For those who don’t see PAM-8 in the future, then what’s next for serial connections? “The smallest differentiable voltage at the receiver can be microvolts,” Sadr said. He provided the following analysis of signal attenuation down various line lengths:

  • Signals that go through a backplane or other connectors are referred to as long-reach (LR), and across that channel, the signal loses in the range of 35 to 36 dB. The signal drops to roughly 1% of its transmitted value when it arrives at the receiver at 112 GHz. Power efficiency is 5 pJ/bit.
  • Very-short-reach (VSR) signals, which go from chip to chip or to another module on a board, lose 18 dB, leaving roughly 10% of the original signal at an efficiency of 2.5 pJ/bit.
  • Extra-short-reach (XSR) and ultra-short-reach (USR) signals go from chip to chip within a package, and they lose 5 – 10 dB at a cost of 1 pJ/bit or less.

Packaging plays a role in this decision. “If outside the package, you’d use serial,” said Manuel Mota, product marketing manager for high-speed SerDes PHY, analog, and Bluetooth IP at Synopsys. “If inside the package, then it depends on the packaging.”

What happens if we try to double the rate? “We could go LR with PAM-8, but it would take too much power,” Sadr said. The maximum reach would have to decrease, with something else taking over for backplanes.

Wendy Wu, director of marketing in the IP Group at Cadence, agreed. “A copper backplane with 200GHz will be very power-hungry. It could burn more power just to double the PAM-4 rate. With multi-chip assembly, the reach will be much shorter (XSR). PAM-8 might make sense.”

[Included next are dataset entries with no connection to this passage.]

Lemma chip_erase_run s :
  w25q128fv_chip_erase s
  = let s1 := after_reply s in
    let s2 := after_reply s1 in
    let s3 := after_reply s2 in
    if reply_code s !=? W25Q128FV_EC_OK then
      Run W25Q128FV_EC_ERR (exchange [W25Q128FV_WRITE_ENABLE_INSTRUCTION]) s1
    else if reply_code s1 !=? W25Q128FV_EC_OK then
      Run (reply_code s1)
          (exchange [W25Q128FV_WRITE_ENABLE_INSTRUCTION]
             ++ exchange [W25Q128FV_CHIP_ERASE_INSTRUCTION]) s2
    else
      Run (if reply_code s2 !=? W25Q128FV_EC_OK
           then W25Q128FV_EC_ERR else W25Q128FV_EC_OK)
          (exchange [W25Q128FV_WRITE_ENABLE_INSTRUCTION]
             ++ exchange [W25Q128FV_CHIP_ERASE_INSTRUCTION]
             ++ Delay 200000 :: exchange [W25Q128FV_WRITE_DISABLE_INSTRUCTION])
          s3.
Proof.
  unfold w25q128fv_chip_erase. cbv zeta.
  rewrite (bind_Run _ _ s _ _ _ (write_enable_run s)).
  destruct (reply_code s !=? W25Q128FV_EC_OK); [reflexivity|].
  set (s1 := after_reply s).
  rewrite (bind_Run _ _ s1 tt [CS_WritePin GPIO_PIN_RESET] s1 eq_refl).
  rewrite (bind_Run _ _ _ _ _ _ (HAL_SPI_Transmit_run _ 1 s1)).
  change (Z.to_nat (uint16 1)) with 1%nat. cbn [take].
  set (s2 := after_reply s1).
  rewrite (bind_Run _ _ s2 tt [CS_WritePin GPIO_PIN_SET] s2 eq_refl).
  fold (reply_code s1).
  destruct (reply_code s1 !=? W25Q128FV_EC_OK); [reflexivity|].
  rewrite (bind_Run _ _ s2 tt [Delay 200000] s2 eq_refl).
  rewrite (bind_Run _ _ _ _ _ _ (write_disable_run s2)).
  destruct (reply_code s2 !=? W25Q128FV_EC_OK); reflexivity.
Qed.

Lemma sector_accepted sector_number :
  0 <= sector_number <= W25Q128FV_TOTAL_SECTORS_MINUS_ONE ->
  (sector_number >? W25Q128FV_TOTAL_SECTORS_MINUS_ONE) = false
  /\ uint32 (sector_number * W25Q128FV_SECTOR_SIZE_IN_BYTES)
     = sector_number * W25Q128FV_SECTOR_SIZE_IN_BYTES
  /\ 0 <= sector_number * W25Q128FV_SECTOR_SIZE_IN_BYTES
     < W25Q128FV_FLASH_MEMORY_TOTAL_SIZE_IN_BYTES.
Proof.
  unfold W25Q128FV_TOTAL_SECTORS_MINUS_ONE, W25Q128FV_SECTOR_SIZE_IN_BYTES,
    W25Q128FV_FLASH_MEMORY_TOTAL_SIZE_IN_BYTES.
  intros H. split; [rewrite Z.gtb_ltb; apply Z.ltb_ge; lia|].
  split; [apply uint32_small; change (2 ^ 32) with 4294967296; lia|lia].
Qed.

(** X6. For an existing sector and a transport that succeeds, the sector
    erase returns Ok after exactly this sequence: write-enable, the erase
    frame, a wait of 400 ms, write-disable, each frame in its own
    chip-select bracket.  The erase frame carries, most significant byte
    first, the address sector * 4096, which lies inside the device. *)
Theorem erase_sector_sequence sector_number s :
  0 <= sector_number <= W25Q128FV_TOTAL_SECTORS_MINUS_ONE -> all_ok s ->
  let r := w25q128fv_erase_sector sector_number s in
  exists b2 b1 b0,
    is_byte b2 /\ is_byte b1 /\ is_byte b0
    /\ b2 * 65536 + b1 * 256 + b0
       = sector_number * W25Q128FV_SECTOR_SIZE_IN_BYTES
    /\ sector_number * W25Q128FV_SECTOR_SIZE_IN_BYTES
       < W25Q128FV_FLASH_MEMORY_TOTAL_SIZE_IN_BYTES
    /\ value r = W25Q128FV_EC_OK
    /\ trace r
       = exchange [W25Q128FV_WRITE_ENABLE_INSTRUCTION]
           ++ exchange [W25Q128FV_SECTOR_ERASE_INSTRUCTION; b2; b1; b0]
           ++ Delay 400 :: exchange [W25Q128FV_WRITE_DISABLE_INSTRUCTION].
Proof.
  intros Hn Hs r. unfold r.
  destruct (sector_accepted _ Hn) as (Hacc & Ha & Hin).
  destruct (reply_code_ok s Hs) as (E1 & Hs1).
  destruct (reply_code_ok _ Hs1) as (E2 & Hs2).
  destruct (reply_code_ok _ Hs2) as (E3 & _).
  set (a := sector_number * W25Q128FV_SECTOR_SIZE_IN_BYTES) in *.
  destruct (address_bytes_are_bytes a) as (B2 & B1 & B0).
  exists (uint8 (Z.shiftr a 16)), (uint8 (Z.shiftr a 8)), (uint8 a).
  split; [exact B2|]. split; [exact B1|]. split; [exact B0|].
  split.
  { apply address_bytes_decode.
    unfold W25Q128FV_FLASH_MEMORY_TOTAL_SIZE_IN_BYTES in Hin.
    change (2 ^ 24) with 16777216. lia. }
  split; [apply Hin|].
  rewrite erase_sector_run. cbv zeta. fold a.
  rewrite Hacc, Ha, E1, E2, E3. split; reflexivity.
Qed.

Lemma erase_sector_sequence_witness :
  exists b2 b1 b0,
    is_byte b2 /\ is_byte b1 /\ is_byte b0
    /\ b2 * 65536 + b1 * 256 + b0 = 4084 * W25Q128FV_SECTOR_SIZE_IN_BYTES
    /\ 4084 * W25Q128FV_SECTOR_SIZE_IN_BYTES
       < W25Q128FV_FLASH_MEMORY_TOTAL_SIZE_IN_BYTES
    /\ value (w25q128fv_erase_sector 4084 []) = W25Q128FV_EC_OK
    /\ trace (w25q128fv_erase_sector 4084 [])
       = exchange [W25Q128FV_WRITE_ENABLE_INSTRUCTION]
           ++ exchange [W25Q128FV_SECTOR_ERASE_INSTRUCTION; b2; b1; b0]
           ++ Delay 400 :: exchange [W25Q128FV_WRITE_DISABLE_INSTRUCTION].
Proof.
  assert (Hn : 0 <= 4084 <= W25Q128FV_TOTAL_SECTORS_MINUS_ONE)
    by (vm_compute; split; discriminate).
  assert (Hs : all_ok []) by constructor.
  exact (erase_sector_sequence 4084 [] Hn Hs).
Defined.

(** X7. A sector erase or a chip erase stops at the first transport call
    that does not succeed and makes no further call: a failed write-enable
    or write-disable gives Error, a failed erase frame gives its own mapped
    result.  The wait for the erase to complete takes place only when the
    erase frame was transmitted with success, and after a failed erase
    frame no write-disable is sent. *)
Theorem erase_aborts_on_first_failure sector_number oks bad tl :
  0 <= sector_number <= W25Q128FV_TOTAL_SECTORS_MINUS_ONE ->
  all_ok oks -> status bad <> HAL_OK -> (length oks < 3)%nat ->
  let result := if (length oks =? 1)%nat
                then HAL_ret_handler (HAL_code (status bad))
                else W25Q128FV_EC_ERR in
  let r := w25q128fv_erase_sector sector_number (oks ++ bad :: tl) in
  let c := w25q128fv_chip_erase (oks ++ bad :: tl) in
  (value r = result /\ rest r = tl /\ spi_calls (trace r) = S (length oks)
   /\ delays (trace r) = if (length oks =? 2)%nat then [400] else [])
  /\ (value c = result /\ rest c = tl /\ spi_calls (trace c) = S (length oks)
      /\ delays (trace c) = if (length oks =? 2)%nat then [200000] else []).
Proof.
  intros Hn Hoks Hbad Hlen. cbv zeta.
  destruct (sector_accepted _ Hn) as (Hacc & _ & _).
  rewrite erase_sector_run, chip_erase_run. cbv zeta. rewrite Hacc.
  destruct (reply_code_failed bad tl Hbad) as (Fc & Fb & Fr).
  destruct oks as [|o1 oks].
  { cbn [app length Nat.eqb]. rewrite Fb, Fr. repeat split. }
  inversion Hoks as [|? ? Ho1 Hoks1]; subst.
  assert (E1 : reply_code ((o1 :: oks) ++ bad :: tl) = W25Q128FV_EC_OK)
    by (unfold reply_code; cbn; rewrite Ho1; reflexivity).
  assert (A1 : after_reply ((o1 :: oks) ++ bad :: tl) = oks ++ bad :: tl)
    by reflexivity.
  rewrite E1, A1. cbn [Z_neqb Z.eqb W25Q128FV_EC_OK negb].
  destruct oks as [|o2 oks].
  { cbn [app length Nat.eqb]. rewrite Fb, Fr, Fc. repeat split. }
  inversion Hoks1 as [|? ? Ho2 Hoks2]; subst.
  assert (E2 : reply_code ((o2 :: oks) ++ bad :: tl) = W25Q128FV_EC_OK)
    by (unfold reply_code; cbn; rewrite Ho2; reflexivity).
  assert (A2 : after_reply ((o2 :: oks) ++ bad :: tl) = oks ++ bad :: tl)
    by reflexivity.
  rewrite E2, A2. cbn [Z_neqb Z.eqb W25Q128FV_EC_OK negb].
  destruct oks as [|o3 oks]; [|cbn [length] in Hlen; lia].
  cbn [app length Nat.eqb]. rewrite Fb, Fr. repeat split.
Qed.

Lemma erase_aborts_on_first_failure_witness :
  value (w25q128fv_erase_sector 7
           [Reply HAL_OK []; Reply HAL_TIMEOUT []; Reply HAL_OK []])
  = W25Q128FV_EC_NR.
Proof.
  assert (Hn : 0 <= 7 <= W25Q128FV_TOTAL_SECTORS_MINUS_ONE)
    by (vm_compute; split; discriminate).
  assert (Hoks : all_ok [Reply HAL_OK []]) by (repeat constructor).
  assert (Hbad : status (Reply HAL_TIMEOUT []) <> HAL_OK) by discriminate.
  assert (Hlen : (length [Reply HAL_OK []] < 3)%nat) by (cbn; lia).
  exact (proj1 (proj1 (erase_aborts_on_first_failure 7 [Reply HAL_OK []]
                         (Reply HAL_TIMEOUT []) [Reply HAL_OK []]
                         Hn Hoks Hbad Hlen))).
Defined.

The power it takes to receive a clean PAM-x signal appears to be the key concern here. “It takes lots of power to clean up PAM-4,” said Amin Shokrollahi, CEO of Kandou.

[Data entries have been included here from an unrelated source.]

(** X26.  [mc!chathere].  The command registers something only for an
    administrator, in a guild channel, for a channel that is not in the
    table yet: otherwise no row is written, no webhook is created and
    [WEBHOOKS] stays as it is.  In that case the row is written first:
    when the webhook can then be created its url is appended to
    [WEBHOOKS]; when it cannot, the command raises with the channel
    registered and [WEBHOOKS] as it was. *)
Theorem X26_chathere_registers_for_administrators_only
    (message : Message) (author_id this_channel : Z) (registered : bool) (s : State) :
  let run := chathere world platform admin_users message author_id this_channel
               registered s in
  (guild_channel message = false ∨ author_id ∉ admin_users ∨ registered = true →
   WEBHOOKS (state_after run) = WEBHOOKS s
   ∧ ∀ c, c ∈ calls run → ¬ registers c)
  ∧ (guild_channel message = true → author_id ∈ admin_users → registered = false →
     match create_webhook platform this_channel with
     | Some url =>
         state_after run = set_WEBHOOKS (WEBHOOKS s ++ [url]) s
         ∧ calls run
           = [AddChannel this_channel; CreateWebhook this_channel;
              Did (DiscordSend false
                     (py "The bot will now start chatting here! To stop this, run `mc!stopchathere`."))]
     | None =>
         run = mkRun (Raised HTTPException) s
                     [AddChannel this_channel; CreateWebhook this_channel]
     end).
Proof.
  cbv zeta. unfold chathere. split.
  - intros Hnot.
    destruct (guild_channel message); cbn [negb].
    2:{ rewrite channel_reply_run. cbn [state_after calls]. split; [done|].
        intros c ->%list_elem_of_singleton Hc. exact Hc. }
    case_bool_decide as Hadmin; cbn [negb].
    2:{ destruct (message_delete platform) eqn:Hdel.
        - erewrite and_then_run by (by rewrite delete_message_run, Hdel).
          rewrite core_run, private_reply_run.
          cbn [state_after calls final trace fmap list_fmap app]. split; [done|].
          intros c [->|[->|Hc]%elem_of_cons]%elem_of_cons Hr; [exact Hr|exact Hr|].
          destruct (reply_forbidden world); [|by apply elem_of_nil in Hc].
          apply list_elem_of_singleton in Hc as ->. exact Hr.
        - erewrite and_then_raised by (by rewrite delete_message_run, Hdel).
          cbn [state_after calls]. split; [done|].
          intros c ->%list_elem_of_singleton Hc. exact Hc. }
    destruct registered; cbn [negb].
    + rewrite channel_reply_run. cbn [state_after calls]. split; [done|].
      intros c ->%list_elem_of_singleton Hc. exact Hc.
    + by destruct Hnot as [[=]|[?|[=]]].
  - intros -> Hadmin ->. cbn [negb]. rewrite bool_decide_eq_true_2 by done.
    cbn [negb]. unfold create_hook. drun.
    destruct (create_webhook platform this_channel) as [url|]; drun; [|done].
    unfold append_webhook. drun. rewrite channel_reply_run. done.
Qed.

(** X27.  [mc!stopchathere].  For an administrator in a guild channel the
    command deletes the row of the channel and then raises [TypeError] at
    the loop over the channel: no reply is sent, no webhook is deleted.
    Whoever sends the command and wherever, [WEBHOOKS] stays as it is:
    what is said in the game keeps being posted to the webhook of the
    channel. *)
Theorem X27_stopchathere_leaves_the_webhook_list
    (message : Message) (author_id this_channel deleted : Z) (s : State) :
  let run := stopchathere world platform admin_users message author_id this_channel
               deleted s in
  WEBHOOKS (state_after run) = WEBHOOKS s
  ∧ (guild_channel message = true → author_id ∈ admin_users →
     run = mkRun (Raised TypeError) s [DeleteChannel this_channel]).
Proof.
  cbv zeta. unfold stopchathere. split.
  - destruct (guild_channel message); cbn [negb].
    2:{ by rewrite channel_reply_run. }
    case_bool_decide as Hadmin; cbn [negb].
    + by drun.
    + destruct (message_delete platform) eqn:Hdel.
      * erewrite and_then_run by (by rewrite delete_message_run, Hdel).
        by rewrite core_run, private_reply_run.
      * by erewrite and_then_raised by (by rewrite delete_message_run, Hdel).
  - intros -> Hadmin. cbn [negb]. rewrite bool_decide_eq_true_2 by done.
    cbn [negb]. by drun.
Qed.

End OnMessage.

(* ===================================================================== *)
(** ** The presence tracker and the cache together *)
(* ===================================================================== *)

Section Together.
Context (config : Configuration) (world : World).

Lemma cache_after_add_names name uuid cache cache' :
  cache_after_add name uuid cache = inr cache' →
  Bidict.inv_contains name cache' = true
  ∧ ∀ n, Bidict.inv_contains n cache = true → Bidict.inv_contains n cache' = true.
Proof.
  unfold cache_after_add. destruct (Bidict.inv_contains name cache) eqn:Hname.
  { by intros [= <-]. }
  intros Hset. destruct (inv_setitem_new _ _ _ _ Hname Hset) as [_ ->].
  unfold Bidict.inv_contains, Bidict.contains, with_item. cbn. split.
  - apply bool_decide_eq_true_2. rewrite lookup_insert_eq. by eexists.
  - intros n Hn%bool_decide_eq_true_1. apply bool_decide_eq_true_2.
    destruct (decide (n = name)) as [->|Hne].
    + rewrite lookup_insert_eq. by eexists.
    + by rewrite lookup_insert_ne.
Qed.

Lemma backfill_caches players bot_uuid s n :
  ACCEPT_JOIN_EVENTS s = false →
  Forall (λ p, p.1 ≠ BOT_USERNAME s) players →
  let out := handle_actions config world
               (adds players ++ [AddPlayerAction (BOT_USERNAME s) bot_uuid]) s in
  ACCEPT_JOIN_EVENTS (final out) = true →
  n ∈ players.*1 ∨ n = BOT_USERNAME s ∨ Bidict.inv_contains n (UUID_CACHE s) = true →
  Bidict.inv_contains n (UUID_CACHE (final out)) = true.
Proof.
  intros Hacc Hplayers. cbv zeta. revert s Hacc Hplayers.
  induction players as [|[name uuid] players IH]; intros s Hacc Hplayers;
    cbn [adds fmap list_fmap app fst snd].
  - rewrite handle_actions_cons. cbn [handle_action handle_actions].
    destruct (Bidict.inv_contains (BOT_USERNAME s) (PLAYER_LIST s)) eqn:Hdup.
    { rewrite handle_add_duplicate by done. cbn. congruence. }
    rewrite handle_add_new by done. cbv zeta. rewrite Hacc.
    destruct (Bidict.inv_setitem _ bot_uuid (PLAYER_LIST s)) as [err|now];
      [cbn; congruence|].
    destruct (cache_after_add _ bot_uuid (UUID_CACHE s)) as [err|cache] eqn:Hadd;
      [cbn; congruence|].
    rewrite bool_decide_eq_true_2 by done. unfold after, ret. cbn.
    destruct (cache_after_add_names _ _ _ _ Hadd) as [Hbot Hold].
    intros _ [?%elem_of_nil|[->|?]]; by auto.
  - apply Forall_cons in Hplayers as [Hname Hplayers]. cbn in Hname.
    rewrite handle_actions_cons. cbn [handle_action].
    destruct (Bidict.inv_contains name (PLAYER_LIST s)) eqn:Hdup.
    { rewrite handle_add_duplicate by done. cbn. congruence. }
    rewrite handle_add_new by done. cbv zeta. rewrite Hacc.
    destruct (Bidict.inv_setitem name uuid (PLAYER_LIST s)) as [err|now];
      [cbn; congruence|].
    destruct (cache_after_add name uuid (UUID_CACHE s)) as [err|cache] eqn:Hadd;
      [cbn; congruence|].
    rewrite bool_decide_eq_false_2 by done.
    set (s1 := set_UUID_CACHE cache (set_PLAYER_LIST now s)).
    unfold after. cbn [final trace result]. intros Hdone Hn.
    destruct (cache_after_add_names _ _ _ _ Hadd) as [Hhere Hold].
    apply (IH s1); try done.
    change (BOT_USERNAME s1) with (BOT_USERNAME s). subst s1. sstate.
    destruct Hn as [[->|Hn]%elem_of_cons|[->|Hn]]; auto.
Qed.

(** X28.  A completed backfill fills the cache.  When a packet that lists
    [players] and then the bridge's own name is handled while join events
    are not accepted and ends with join events accepted, the name of every
    player listed, and the bridge's own, is in the cache: looking any of
    them up by name afterwards, as [handle_chat] does for a speaker, makes
    no request to the name service, whatever the service would answer. *)
Theorem X28_listed_players_are_looked_up_without_a_request
    (later : World) (players : list (pystr * pystr)) (bot_uuid name : pystr)
    (s : State) :
  ACCEPT_JOIN_EVENTS s = false →
  Forall (λ p, p.1 ≠ BOT_USERNAME s) players →
  let packet := adds players ++ [AddPlayerAction (BOT_USERNAME s) bot_uuid] in
  let s1 := final (handle_tab_list config world packet s) in
  ACCEPT_JOIN_EVENTS s1 = true →
  name ∈ players.*1 ∨ name = BOT_USERNAME s →
  ∃ uuid, mc_username_to_uuid later name s1 = mkOut (Ok (Some uuid)) s1 [].
Proof.
  intros Hacc Hplayers. cbv zeta. intros Hdone Hname.
  assert (Bidict.inv_contains name
            (UUID_CACHE (final (handle_tab_list config world
               (adds players ++ [AddPlayerAction (BOT_USERNAME s) bot_uuid]) s)))
          = true) as Hcached.
  { apply backfill_caches; try done. tauto. }
  apply contains_getitem in Hcached as [uuid Huuid]. exists uuid.
  by apply mc_username_to_uuid_hit.
Qed.

End Together.

(* ===================================================================== *)
(** ** The further properties on the scenario *)
(* ===================================================================== *)

Section MoreOnTheScenario.
Import Scenario Guild.

Lemma X2_witness :
  ascii_replace (py "a" ++ [128512%N]) = Some (py "a" ++ replicate 4 65533%N)
  ∧ (remove_emoji (py "a" ++ replicate 4 65533%N) = py "a" ++ replicate 4 65533%N
     ∧ forallb ascii_or_replacement (py "a" ++ replicate 4 65533%N) = true
     ∧ length (py "a" ++ replicate 4 65533%N)
       = sum_list (utf8_width <$> (py "a" ++ [128512%N]))).
Proof.
  split; [vm_compute; reflexivity|].
  apply (X2_nothing_left_for_remove_emoji (py "a" ++ [128512%N])).
  vm_compute; reflexivity.
Defined.

Lemma X3_witness :
  ascii_replace (clean_content blank_message) = Some (py "   ")
  ∧ 2 + len alice ≤ 256
  ∧ (message_forms alice (py "   ") (clean_content blank_message) = None
     ↔ forallb ascii_blank (clean_content blank_message) = true).
Proof.
  split; [vm_compute; reflexivity|]. split; [vm_compute; discriminate|].
  apply (X3_dropped_exactly_when_all_ascii_blanks alice (clean_content blank_message)
           (py "   ")).
  - vm_compute; reflexivity.
  - vm_compute; discriminate.
Defined.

So, if PAM-8 isn’t next, then what is? One option Sadr sees is a hybrid parallel/serial arrangement, with multiple serial lines in parallel. This kind of arrangement is already in use and is an obvious way to scale bandwidth as long as new skew issues aren’t introduced.

Another option is to go the route that wireless has gone. While wired connections have relied solely on amplitude for coding, wireless signals also use phase as a variable, giving rise to “quadrature amplitude modulation,” or QAM. This could be deployed as well on wired signals.

QAM is implemented by taking multiple bitstreams and applying PAM on each one. Each stream is then phase-shifted to a position unique to that stream, and the multiple streams are then mixed onto the wire for transmission. Because of orthogonality, those streams can be separated off the line at the receiver.

“For 1.6 Tbps, PAM-8 and -12 are being looked at heavily. Even PAM-16, but with a QAM signal. They’re concerned that they can’t do clean eyes on PAM-8,” said Asay. “A couple of big inflection points are coming, for both serial and parallel. It could be a move to QAM.”

Fig. 1: 16-QAM encoding. Source: Wikipedia

Once electrical options have been exhausted, the next move would be to optical. Sadr sees this as what will succeed PAM-4 on backplanes. The question will be whether optical ends up being lower power and/or lower cost than the alternatives. While the optical signals have less channel loss, they are more complex to build – monolithic circuits are no longer possible. But they still may have a cost advantage.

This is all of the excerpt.